ACTION ITEM - Give again, word for word, every line in the entries below from the line with "[word (t1 +" up to and including the line with "let p := padded (bytes_of s) in", and no other line.

SOURCE RECORDS -
(* ===== verification/Sha256.v ===== *)
(** * SHA-256 (Go's crypto/sha256) and hexadecimal

    FIPS 180-4 on 32-bit words, executable, used by the inventory's revision digests. *)

From S2P Require Import Prelude GoString Utf8.
From stdpp Require Import options.
Local Open Scope Z_scope.

Definition word (x : Z) : Z := wrap_u 32 x.
Definition rotr (n x : Z) : Z := Z.lor (Z.shiftr x n) (word (Z.shiftl x (32 - n))).

Definition Ch (x y z : Z) : Z := Z.lxor (Z.land x y) (Z.land (2 ^ 32 - 1 - x) z).
Definition Maj (x y z : Z) : Z := Z.lxor (Z.lxor (Z.land x y) (Z.land x z)) (Z.land y z).
Definition Sigma0 (x : Z) : Z := Z.lxor (Z.lxor (rotr 2 x) (rotr 13 x)) (rotr 22 x).
Definition Sigma1 (x : Z) : Z := Z.lxor (Z.lxor (rotr 6 x) (rotr 11 x)) (rotr 25 x).
Definition sigma0 (x : Z) : Z := Z.lxor (Z.lxor (rotr 7 x) (rotr 18 x)) (Z.shiftr x 3).
Definition sigma1 (x : Z) : Z := Z.lxor (Z.lxor (rotr 17 x) (rotr 19 x)) (Z.shiftr x 10).

(** The constants are not tabulated but computed from their definition: the first 32 bits of the
    fractional parts of the cube roots of the first 64 primes, and of the square roots of the first 8. *)
Definition prime (n : nat) : bool :=
  forallb (λ d, negb (n mod (S (S d)) =? 0)%nat) (seq 0 (n - 2)).
Definition primes : list Z := Z.of_nat <$> List.filter prime (seq 2 310).

(** The integer cube root, found bit by bit from the top. *)
Fixpoint cube_root (bits : nat) (n acc : Z) : Z :=
  match bits with
  | O => acc
  | S bits =>
      let try := acc + 2 ^ Z.of_nat bits in
      cube_root bits n (if try * try * try <=? n then try else acc)
  end.

Definition round_constants : list Z :=
  Eval vm_compute in (λ p, word (cube_root 36 (p * 2 ^ 96) 0)) <$> primes.
Definition initial_hash : list Z :=
  Eval vm_compute in (λ p, word (Z.sqrt (p * 2 ^ 64))) <$> take 8 primes.

(** The message schedule, newest word first: the 16 words of a block, then [n] more. *)
Fixpoint schedule (n : nat) (rev_words : list Z) : list Z :=
  match n with
  | O => rev_words
  | S n =>
      let at_ k := nth k rev_words 0 in
      schedule n (word (sigma1 (at_ 1%nat) + at_ 6%nat + sigma0 (at_ 14%nat) + at_ 15%nat) :: rev_words)
  end.

Definition round (h : list Z) (kw : Z * Z) : list Z :=
  match h with
  | [a; b; c; d; e; f; g; x] =>
      let t1 := x + Sigma1 e + Ch e f g + kw.1 + kw.2 in
      let t2 := Sigma0 a + Maj a b c in
      [word (t1 + t2); a; b; c; word (d + t1); e; f; g]
  | _ => h
  end.

Definition compress (h block : list Z) : list Z :=
  let words := rev (schedule 48 (rev block)) in
  zip_with (λ x y, word (x + y)) h (foldl round h (zip round_constants words)).

(** Bytes to big-endian words, words to blocks. *)
Fixpoint words_of (n : nat) (bytes : list Z) : list Z :=
  match n, bytes with
  | S n, a :: b :: c :: d :: rest => (a * 2 ^ 24 + b * 2 ^ 16 + c * 2 ^ 8 + d) :: words_of n rest
  | _, _ => []
  end.

Fixpoint blocks (n : nat) (words : list Z) (h : list Z) : list Z :=
  match n with
  | O => h
  | S n => blocks n (drop 16 words) (compress h (take 16 words))
  end.

Definition big_endian (n : nat) (x : Z) : list Z :=
  (λ k, Z.land (Z.shiftr x (8 * Z.of_nat k)) 255) <$> rev (seq 0 n).

Definition padded (bytes : list Z) : list Z :=
  let n := length bytes in
  bytes ++ [128] ++ replicate ((119 - n mod 64) mod 64)%nat 0 ++ big_endian 8 (8 * Z.of_nat n).

Definition bytes_of (s : string) : list Z := (λ c, Z.of_nat (Ascii.nat_of_ascii c)) <$> String.list_ascii_of_string s.

(** [sha256.Sum256]. *)
Definition Sum256 (s : string) : list Z :=
  let p := padded (bytes_of s) in
  blocks (length p / 64) (words_of (length p / 4) p) initial_hash ≫= big_endian 4.

(** [hex.EncodeToString]. *)
Definition hex_digit (x : Z) : string :=
  String (Ascii.ascii_of_nat (Z.to_nat (if x <? 10 then 48 + x else 87 + x))) EmptyString.
Definition EncodeToString (bytes : list Z) : string :=
  str_concat ((λ b, hex_digit (Z.shiftr b 4) +:+ hex_digit (Z.land b 15)) <$> bytes).

Lemma slen_EncodeToString bytes : slen (EncodeToString bytes) = (2 * length bytes)%nat.
Proof.
  unfold EncodeToString. induction bytes as [|b bytes IH]; [done|]. rewrite fmap_cons. rewrite str_concat_cons.
  rewrite !slen_app, IH. simpl. lia.
Qed.

Example sha256_empty : EncodeToString (Sum256 "")
  = "e3b0c44298fc1c149afbf4c8996fb92427ae41e4649b934ca495991b7852b855".
Proof. by vm_compute. Qed.

Example sha256_two_blocks :
  EncodeToString (Sum256 "abcdbcdecdefdefgefghfghighijhijkijkljklmklmnlmnomnopnopq")
  = "248d6a61d20638b8e5c026930c3e6039a33ce45964ff2167f6ecedd419db06c1".
Proof. by vm_compute. Qed.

ANSWER BOX -
      [word (t1 + t2); a; b; c; word (d + t1); e; f; g]
  | _ => h
  end.

Definition compress (h block : list Z) : list Z :=
  let words := rev (schedule 48 (rev block)) in
  zip_with (λ x y, word (x + y)) h (foldl round h (zip round_constants words)).

(** Bytes to big-endian words, words to blocks. *)
Fixpoint words_of (n : nat) (bytes : list Z) : list Z :=
  match n, bytes with
  | S n, a :: b :: c :: d :: rest => (a * 2 ^ 24 + b * 2 ^ 16 + c * 2 ^ 8 + d) :: words_of n rest
  | _, _ => []
  end.

Fixpoint blocks (n : nat) (words : list Z) (h : list Z) : list Z :=
  match n with
  | O => h
  | S n => blocks n (drop 16 words) (compress h (take 16 words))
  end.

Definition big_endian (n : nat) (x : Z) : list Z :=
  (λ k, Z.land (Z.shiftr x (8 * Z.of_nat k)) 255) <$> rev (seq 0 n).

Definition padded (bytes : list Z) : list Z :=
  let n := length bytes in
  bytes ++ [128] ++ replicate ((119 - n mod 64) mod 64)%nat 0 ++ big_endian 8 (8 * Z.of_nat n).

Definition bytes_of (s : string) : list Z := (λ c, Z.of_nat (Ascii.nat_of_ascii c)) <$> String.list_ascii_of_string s.

(** [sha256.Sum256]. *)
Definition Sum256 (s : string) : list Z :=
  let p := padded (bytes_of s) in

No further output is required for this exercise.